Preparing for Your Newly Adopted Dog
Hopefully before you even started looking for a pet you made sure your apartment or house rental allowed for pets and you paid any fees necessary.
Next, you need to be sure your home is safe for a dog. Especially if you’re adopting a puppy you’ll need to be sure no electric cords are easily accessible to be chewed on. Put cleaning products up high.
Use baby gates to block off a portion of your house. It’s best if your dog doesn’t have access to the entire house at first until you’re sure he’s housebroken.
Buy all the needed supplies:
- Food bowls
Bringing Your Dog Home
Take some time off work, if possible, when you bring your new dog home. It’s good if he’s not left alone too much during those first few days, preferable the first week.
Though this is a joyful occasion don’t make it a party. Just the family should be home so your dog is not overwhelmed with strange people. Make your home as calm as possible.

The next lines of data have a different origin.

(** C8: a request outside the HMR and build-output prefixes whose path is
    an existing file under the public root is validated by the file's
    last-modified time, or by the current time when the file has none:
    when [If-Modified-Since] equals it the response is 304 without a body
    and the file is not read; otherwise the response is 200 with the file's
    bytes, [Last-Modified] set to the validator and the content type of
    the file path. *)
Theorem C8_public_file_last_modified (r : ServerRequest) (w : World) (f : File) :
  let path := join ext [workingDir app; "public"; pathnameOf app ext r] in
  let lastModified :=
    match mtime f with Some t => t | None => clock (store w) end in
  pathnameOf app ext r <> "/_hmr" ->
  Util.startsWith (pathnameOf app ext r) "/_aleph/" = false ->
  fs (store w) path = Some f ->
  (header r "If-Modified-Since" = Some lastModified ->
   handle app ext r w =
   (Sent (mkResponse 304 (Request.hdrs (initialRequest app)) None None),
    logged w [ExistsFile path]))
  /\ (header r "If-Modified-Since" <> Some lastModified ->
      handle app ext r w =
      (Sent (mkResponse 200
               (Request.set_assoc "Last-Modified" lastModified
                  (Request.hdrs (initialRequest app)))
               (Some (content f)) (Some (getContentType ext path))),
       logged w [ExistsFile path; ReadFile path])
      /\ Request.get_assoc "Last-Modified"
           (Request.set_assoc "Last-Modified" lastModified
              (Request.hdrs (initialRequest app))) = Some lastModified).
Proof.
  intros path lastModified Hh Ha Hf.
  rewrite (handle_other_path r w Hh Ha). fold path.
  assert (Hlm : lastModifiedOf path (logged w [ExistsFile path])
                = (Ok lastModified, logged w [ExistsFile path])).
  { unfold lastModifiedOf, reads; simpl. rewrite Hf.
    unfold lastModified. destruct f as [[t|] c]; reflexivity. }
  split.
  - intros Hm. apply matchesHeader_true in Hm.
    unfold bind at 1, serveStatic, bind at 1, existsFile, bind at 1, perform, reads.
    simpl. rewrite Hf. unfold bind at 1.
    change (mkWorld (store w) (trace w ++ [ExistsFile path]))
      with (logged w [ExistsFile path]).
    rewrite Hlm, Hm. reflexivity.
  - intros Hm. apply matchesHeader_false in Hm. split; [|apply get_set_assoc].
    unfold bind at 1, serveStatic, bind at 1, existsFile, bind at 1, perform, reads.
    simpl. rewrite Hf. unfold bind at 1.
    change (mkWorld (store w) (trace w ++ [ExistsFile path]))
      with (logged w [ExistsFile path]).
    rewrite Hlm, Hm.
    unfold bind, readFile, bind, perform, reads, ret, settle; simpl. rewrite Hf.
    unfold Request.send, Request.setHeader; simpl. rewrite initialRequest_code.
    unfold logged; simpl. rewrite <- app_assoc. reflexivity.
Qed.

Lemma apiError_text (code : Z) (msg : string) :
  Json.stringify (apiError code msg) =
  "{" +:+ Json.quote "status" +:+ ":" +:+ pretty code +:+ ","
      +:+ Json.quote "message" +:+ ":" +:+ Json.quote msg +:+ "}".
Proof.
  unfold apiError. cbn [Json.stringify map Util.join_with fst snd].
  rewrite !append_assoc. reflexivity.
Qed.

(** An API path that is not a public file goes to the API dispatcher. *)
Lemma handle_api_path (r : ServerRequest) (w : World) :
  let path := join ext [workingDir app; "public"; pathnameOf app ext r] in
  pathnameOf app ext r <> "/_hmr" ->
  Util.startsWith (pathnameOf app ext r) "/_aleph/" = false ->
  fs (store w) path = None ->
  Util.startsWith (pathnameOf app ext r) "/api/" = true ->
  handle app ext r w =
  settle app
    (serveApi app ext (initialRequest app) (pathnameOf app ext r) (urlOf app ext r)
       (logged w [ExistsFile path])).
Proof.
  intros path Hh Ha Hf Hapi.
  rewrite (handle_other_path r w Hh Ha). fold path.
  unfold bind at 1, serveStatic, bind at 1, existsFile, bind at 1, perform, reads.
  simpl. rewrite Hf, Hapi. reflexivity.
Qed.

(** C9: a request under ["/api/"] that is not a public file is answered
    404 with the JSON envelope of "not found" when no route matches; 500
    with the envelope of "bad api handler" when the default export of the
    route's module is not a function; and 500 with the envelope carrying
    the error's message when the handler throws.  In each case [handle]
    ends with a sent response and leaves the store as it was, and any next
    request is answered as it would have been before. *)
Theorem C9_api_error_envelopes (r : ServerRequest) (w : World) :
  let p := pathnameOf app ext r in
  let path := join ext [workingDir app; "public"; p] in
  let route := getAPIRoute app (store w) p (searchOf ext (urlOf app ext r)) in
  let envelope := fun (code : Z) (msg : string) =>
    mkResponse code (Request.hdrs (initialRequest app))
      (Some ("{" +:+ Json.quote "status" +:+ ":" +:+ pretty code +:+ ","
                 +:+ Json.quote "message" +:+ ":" +:+ Json.quote msg +:+ "}"))
      (Some jsonType) in
  let answered := fun (resp : Response) =>
    handle app ext r w = (Sent resp, logged w [ExistsFile path])
    /\ forall r2 : ServerRequest,
         fst (handle app ext r2 (snd (handle app ext r w)))
         = fst (handle app ext r2 w) in
  p <> "/_hmr" ->
  Util.startsWith p "/_aleph/" = false ->
  fs (store w) path = None ->
  Util.startsWith p "/api/" = true ->
  (route = None -> answered (envelope 404%Z "not found"))
  /\ (forall params module,
        route = Some (params, module) ->
        importModule app (store w) module = Ok NotAFunction ->
        answered (envelope 500%Z "bad api handler"))
  /\ (forall params module handler err,
        route = Some (params, module) ->
        importModule app (store w) module = Ok (Function handler) ->
        handler (initialRequest app) params = Thrown err ->
        answered (envelope 500%Z (message err))).
Proof.
  intros p path route envelope answered Hh Ha Hf Hapi.
  assert (Hnext : forall resp,
             handle app ext r w = (Sent resp, logged w [ExistsFile path]) ->
             answered resp).
  { intros resp E. split; [exact E|]. intros r2. rewrite E. cbn [snd].
    apply handle_after_log. }
  unfold envelope. rewrite <- !apiError_text.
  pose proof (handle_api_path r w Hh Ha Hf Hapi) as H.
  fold p path in H.
  unfold serveApi, bind at 1, reads at 1 in H. simpl in H.
  fold p route in H.
  split; [|split].
  - intros Hr. apply Hnext. rewrite Hr in H. exact H.
  - intros params module Hr Hi. apply Hnext. rewrite Hr in H.
    unfold try_catch, bind, call in H. simpl in H. rewrite Hi in H. exact H.
  - intros params module handler err Hr Hi Ht. apply Hnext. rewrite Hr in H.
    unfold try_catch, bind, call in H. simpl in H. rewrite Hi, Ht in H. exact H.
Qed.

Resist the urge to take your dog a lot of places during the first month. That can happen at a later date when he’s adjusted to his new owners.
Not all rescue dogs are housebroken so you’ll need to research training methods. Take him out every hour for the first few days and keep him in his crate at night.
Reward him with attention and sometimes treats when he does his business outside and for other good behavior.
Speak firmly to your dog when training him but do not yell or ever hit him. Many rescue dogs come from abusive situations and this will add trauma and make their training go even slower. They need to respect your authority but not be fearful of you.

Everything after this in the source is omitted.